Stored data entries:
Lemma second_shift (m2 e' : Z) :
  0 <= m2 <= 2 ^ 53 -> -1074 <= e' ->
  exists mrs e'',
    shr_fexp 53 1024 m2 e' loc_Exact = (mrs, e'') /\
    ((m2 < 2 ^ 53 /\ shr_m mrs = m2 /\ e'' = e') \/
     (m2 = 2 ^ 53 /\ shr_m mrs = 2 ^ 52 /\ e'' = e' + 1)).
Proof.
  intros Hm He. unfold shr_fexp. cbn [shr_record_of_loc]. rewrite fexp_eq.
  destruct (Z.eq_dec m2 (2 ^ 53)) as [->|Hne].
  - change (Zdigits2 (2 ^ 53)) with 54.
    replace (Z.max (54 + e' - 53) (-1074) - e') with 1 by lia.
    eexists. eexists. split; [reflexivity|]. right. repeat split.
  - assert (Hd : Zdigits2 m2 <= 53).
    { destruct m2 as [|p|p]; cbn [Zdigits2]; try lia.
      apply digits_le_53. lia. }
    destruct (Z.max (Zdigits2 m2 + e' - 53) (-1074) - e') as [|p|p] eqn:Hp;
      try lia; unfold shr; eexists; eexists; (split; [reflexivity|]);
      left; repeat split; lia.
Qed.

Lemma rounded_product (P : positive) (E : Z) :
  base <= E ->
  0 <= fexp 53 1024 (Zpos (digits2_pos P) + E) - E ->
  rounded (Zpos P * 2 ^ (E - base))
  = rne (Zpos P) (fexp 53 1024 (Zpos (digits2_pos P) + E) - E)
    * 2 ^ (fexp 53 1024 (Zpos (digits2_pos P) + E) - base).
Proof.
  intros Hb Hn. unfold rounded.
  assert (Hs : round_shift (Zpos P * 2 ^ (E - base))
               = fexp 53 1024 (Zpos (digits2_pos P) + E) - base).
  { unfold round_shift. rewrite Z.log2_mul_pow2 by lia.
    rewrite fexp_eq, digits_log2. unfold base. lia. }
  rewrite Hs. f_equal.
  replace (fexp 53 1024 (Zpos (digits2_pos P) + E) - base)
    with (fexp 53 1024 (Zpos (digits2_pos P) + E) - E + (E - base)) by lia.
  apply rne_scale; lia.
Qed.

(** [binary_round_aux] rounds the value [P * 2 ^ E] to nearest. *)
Lemma round_aux_spec (P : positive) (E : Z) :
  base <= E ->
  0 < fexp 53 1024 (Zpos (digits2_pos P) + E) - E ->
  rounds_to (Zpos P * 2 ^ (E - base))
    (binary_round_aux 53 1024 false (Zpos P) E loc_Exact).
Proof.
  intros Hb Hn. unfold binary_round_aux.
  destruct (first_shift P E Hn) as (mrs1 & -> & ->).
  assert (Hn0 : 0 <= fexp 53 1024 (Zpos (digits2_pos P) + E) - E) by lia.
  pose proof (rounded_product P E Hb Hn0) as HW. clear Hn0.
  pose proof (digits2_bounds P) as [Hd1 Hd2].
  revert Hn HW. rewrite fexp_eq.
  set (d := Zpos (digits2_pos P)) in *.
  set (e' := Z.max (d + E - 53) (-1074)).
  set (U := Zpos P * 2 ^ (E - base)).
  intros Hn HW.
  assert (Hm2 : 0 <= rne (Zpos P) (e' - E) <= 2 ^ 53).
  { split; [apply rne_nonneg; lia|].
    apply rne_upper; [lia|]. rewrite <- Z.pow_add_r by lia.
    assert (2 ^ d <= 2 ^ (53 + (e' - E))) by (apply pow2_le; lia). lia. }
  assert (Hnorm : -1074 < e' -> 2 ^ 52 <= rne (Zpos P) (e' - E)).
  { intros He. apply rne_lower; [lia|]. rewrite <- Z.pow_add_r by lia.
    replace (52 + (e' - E)) with (d - 1) by lia. exact Hd1. }
  set (m2 := rne (Zpos P) (e' - E)) in *.
  assert (Hx : 0 < 2 ^ (e' - base)) by (apply pow2_pos; unfold base; lia).
  assert (He' : -1074 <= e') by lia.
  destruct (second_shift m2 e' Hm2 He')
    as (mrs2 & e'' & -> & [(Hlt & -> & ->)|(Heq & -> & ->)]).
  - destruct m2 as [|m|m] eqn:Em; try lia.
    + apply rounds_zero. lia.
    + change (1024 - 53) with 971.
      destruct (Z.leb_spec e' 971) as [Hle|Hgt].
      * apply rounds_finite; [apply bounded_intro; lia|congruence|].
        rewrite HW.
        assert (2 ^ (e' - base) <= 2 ^ (971 - base))
          by (apply pow2_le; unfold base; lia).
        assert (Ho : overflow = 2 ^ 53 * 2 ^ (971 - base)) by reflexivity.
        rewrite Ho. nia.
      * apply rounds_infinity. rewrite HW.
        assert (2 ^ (972 - base) <= 2 ^ (e' - base))
          by (apply pow2_le; unfold base; lia).
        assert (Ho : overflow = 2 ^ 52 * 2 ^ (972 - base)) by reflexivity.
        rewrite Ho.
        assert (He1 : -1074 < e') by lia. specialize (Hnorm He1). nia.
  - change (2 ^ 52) with (Zpos 4503599627370496).
    change (1024 - 53) with 971.
    assert (Hs : 2 ^ (e' + 1 - base) = 2 * 2 ^ (e' - base)).
    { replace (e' + 1 - base) with (Z.succ (e' - base)) by lia.
      apply Z.pow_succ_r. unfold base. lia. }
    destruct (Z.leb_spec (e' + 1) 971) as [Hle|Hgt].
    + apply rounds_finite;
        [apply bounded_intro; [lia|reflexivity|intros _; reflexivity]| |];
        rewrite HW, Heq.
      * rewrite Hs. change (Zpos 4503599627370496) with (2 ^ 52).
        change (2 ^ 53) with (2 * 2 ^ 52). lia.
      * assert (2 ^ (e' - base) <= 2 ^ (970 - base))
          by (apply pow2_le; unfold base; lia).
        assert (Ho : overflow = 2 ^ 54 * 2 ^ (970 - base)) by reflexivity.
        rewrite Ho. nia.
    + apply rounds_infinity. rewrite HW, Heq.
      assert (2 ^ (971 - base) <= 2 ^ (e' - base))
        by (apply pow2_le; unfold base; lia).
      assert (Ho : overflow = 2 ^ 53 * 2 ^ (971 - base)) by reflexivity.
      rewrite Ho. nia.
Qed.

Exercise details: Print again the lines of the entries above that fall between the line holding "revert Hn HW. rewrite fexp_eq." and the line holding "[apply rne_nonneg; lia|].", inclusive, exactly as they stand.

Output for this exercise:
  revert Hn HW. rewrite fexp_eq.
  set (d := Zpos (digits2_pos P)) in *.
  set (e' := Z.max (d + E - 53) (-1074)).
  set (U := Zpos P * 2 ^ (E - base)).
  intros Hn HW.
  assert (Hm2 : 0 <= rne (Zpos P) (e' - E) <= 2 ^ 53).
  { split; [apply rne_nonneg; lia|].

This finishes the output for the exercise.